First the easy bit: How am I?
Well, I'm home a day or two before anybody expected, and it's snowing. Thick, soft gentle snow settling on the roadway outside my window and on the leaves and on the window itself. I am making good progress, though my body constantly reminds me it's taken a fair old hammering lately. In fact, I am still in the middle of a fairly serious and complicated medical procedure, which will end on Friday week when Mr. Samalia removes the last of the temporary plumbing. The smallest task exhausts me, including some, for example eating breakfast, or having a shower, that I never really regarded as tasks before. I have learned that, disappointingly, bionic bladders are not as much fun as they are cracked up to be. I seem to get a whole lot better every day, although I'll have to be careful of overextending myself. One step at a time. I've learned, with a vengeance, that I am mortal.
I've learned something else, too. Or at least relearned it. In 1983-4 at San Francisco Theological Seminary I was privileged to be taught by Prof.
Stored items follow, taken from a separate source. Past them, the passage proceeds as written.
(** A window whose records are all in place and unaltered. *)
Lemma scan_clean env records : forall rows st,
  chained (sc_prevHash st) (sc_expectedSeq st - 1) rows ->
  Forall (fun row => exists record, records !! lr_recordId row = Some record /\ content_matches row record = true) rows ->
  exists st', scan env records st rows = (st', None)
    /\ sc_checked st' = sc_checked st + List.length rows /\ sc_pruned st' = sc_pruned st
    /\ sc_mismatches st' = sc_mismatches st /\ sc_first st' = sc_first st.
Proof.
  induction rows as [| row rows IH]; intros st C F; [exists st; cbn; repeat split; lia |].
  apply Forall_cons in F as [(rec & L & M) F]. destruct C as (Sq & P & Hh & C). cbn [scan]. unfold scan_row.
  replace (sc_expectedSeq st - 1 + 1)%Z with (sc_expectedSeq st) in Sq by lia.
  rewrite Sq, Z.eqb_refl, P, String.eqb_refl. rewrite Sq in Hh. rewrite <- Hh, String.eqb_refl, L, M. cbn [negb].
  match goal with |- context [scan env records ?st1 rows] => destruct (IH st1) as (st' & E & K1 & K2 & K3 & K4); [| exact F |] end.
  - cbn [sc_prevHash sc_expectedSeq]. by replace (sc_expectedSeq st + 1 - 1)%Z with (sc_expectedSeq st - 1 + 1)%Z by lia.
  - exists st'. split; [exact E |]. cbn in K1, K2, K3, K4. cbn [List.length]. repeat split; (lia || done).
Qed.

(** C13: while any number of writers run, fail, lose answers and die, and before
    retention deletes anything, a verification that starts at genesis or at an
    existing row raises no false alarm: it checks its whole window, finds every
    record and every digest in place, and reports a break only when some record
    older than the grace period has no ledger row. *)
Theorem no_false_alarm env sn s1 s2 s3 s4 s5 afterSeq limit :
  ledger_reachable false s1 -> during s1 s2 s3 s4 s5 sn ->
  (0 <= afterSeq <= Z.of_nat (List.length (decision_ledger (ls_db s1))))%Z ->
  let r := verifyDecisionLedger env sn afterSeq limit in
  vr_checked r = List.length (window (decision_ledger (ls_db s2)) afterSeq (bounded_limit limit))
  /\ vr_prunedRecords r = 0 /\ vr_contentMismatches r = 0
  /\ match vr_break r with
     | None => vr_ok r = true
     | Some b => overdue_break b /\ exists id row, decision_records (ls_db s5) !! id = Some row
         /\ str_leb (rr_createdAt row) (grace_cutoff env) = true /\ unvouched (decision_ledger (ls_db s5)) id = true
     end.
Proof.
  intros R (E1 & E2 & E3 & E4 & E5 & R2 & R3 & _) B. cbv zeta.
  set (rows := window (decision_ledger (ls_db s2)) afterSeq (bounded_limit limit)).
  set (prior := if (0 <? afterSeq)%Z then loadPublicLedgerRow (sn_prior sn) afterSeq else None).
  destruct (prior_in_chain s1 s2 afterSeq sn R R2 E1 B) as (P0 & Ph & Bd). fold prior in P0, Ph.
  destruct (scan_clean env (decision_records (sn_records sn)) rows (start_scan afterSeq prior)) as (st & Sc & K1 & K2 & K3 & K4).
  { cbn [start_scan sc_prevHash sc_expectedSeq]. rewrite Ph. replace (afterSeq + 1 - 1)%Z with afterSeq by lia.
    apply window_continues; [| exact Bd]. apply (chain_inv_reachable false). unfold ledger_reachable in *. by transitivity s1. }
  { rewrite E3. by apply (rows_in_place s1 s2 s3). }
  unfold verifyDecisionLedger. cbv zeta. fold prior. rewrite E2. fold rows. rewrite Sc. cbn [start_scan sc_checked sc_pruned sc_mismatches sc_first] in *.
  assert (Pr : (0 <? afterSeq)%Z && bool_decide (prior = None) = false).
  { destruct (Z.ltb_spec 0 afterSeq) as [L | L]; [| done]. destruct (P0 L) as [x ->]. done. }
  rewrite Pr, K4.
  destruct (if Nat.eqb _ _ then _ else _) as [next |] eqn:Nx; [cbn; rewrite K1, K2, K3; auto |].
  destruct (sc_lastCreatedAt st) as [lv |]; [| cbn; rewrite K1, K2, K3; auto].
  pose proof (reconcile_overdue env sn st lv) as Ro. destruct (reconcile_records env sn st lv) as [n [b |]]; cbn; rewrite K1, K2, K3;
    (do 3 (split; [done |])); [| done]. rewrite E5 in Ro. by apply Ro.
Qed.
End Windows.

(** ** Tamper evidence *)

Lemma app_cancel (p x y : string) : p ++ x = p ++ y -> x = y.
Proof. induction p as [| c p IH]; [done |]. rewrite !string_app_cons. intros [= H]. by apply IH. Qed.

Lemma app_same_length (a b x y : string) : String.length a = String.length b -> a ++ x = b ++ y -> a = b /\ x = y.
Proof.
  revert b. induction a as [| c a IH]; intros [| d b] L E; try discriminate L; [done |].
  rewrite !string_app_cons in E. injection E as -> E. injection L as L. by destruct (IH b L E) as [-> ->].
Qed.

(** The text a ledger row commits to. *)
Lemma ledger_fields_text seq id digest createdAt :
  canonicalJson (ledger_fields seq id digest createdAt)
  = ("{" ++ json_quote "createdAt" ++ ":") ++ json_quote createdAt ++ ("," ++ json_quote "recordDigest" ++ ":") ++ json_quote digest
    ++ ("," ++ json_quote "recordId" ++ ":") ++ json_quote id ++ ("," ++ json_quote "seq" ++ ":") ++ json_num (nz seq) ++ "}".
Proof.
  unfold ledger_fields. rewrite canonicalJson_obj.
  assert (S : sort_by_key (visible [("seq", JNum (nz seq)); ("recordId", JStr id); ("recordDigest", JStr digest); ("createdAt", JStr createdAt)])
    = [("createdAt", JStr createdAt); ("recordDigest", JStr digest); ("recordId", JStr id); ("seq", JNum (nz seq))]) by reflexivity.
  rewrite S. cbn [List.map fst snd canonicalJson]. unfold render_member. cbn [fst snd].
  rewrite !join_cons by done. cbn [join]. by rewrite !string_app_assoc.
Qed.

Lemma ledger_fields_inj seq i d c i' d' c' :
  canonicalJson (ledger_fields seq i d c) = canonicalJson (ledger_fields seq i' d' c') -> i = i' /\ d = d' /\ c = c'.
Proof.
  rewrite !ledger_fields_text. intros E.
  apply app_cancel, json_quote_inj in E as [-> E]. apply app_cancel, json_quote_inj in E as [-> E].
  by apply app_cancel, json_quote_inj in E as [-> _].
Qed.

Section Tampering.
Context `{WebCrypto}.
James Chuck, one of the wisest men I ever met. A trademark saying of his was "It's not that important." Sometimes he would expand it into: It's important but not that important." So whether it was the closing date for an essay, the filioque clause, the desirability of completing your degree, or the place of existentialism in 20th Century theology, he would smile sanguinely and say "It's not that important." It's a version of detachment, I suppose. Or Groundlessness. Or Matthew 10:37-38. Lying awake through the night I remembered Jim Chuck and how much was not really all that important. And quietly, gently, that thought made clear all that really was.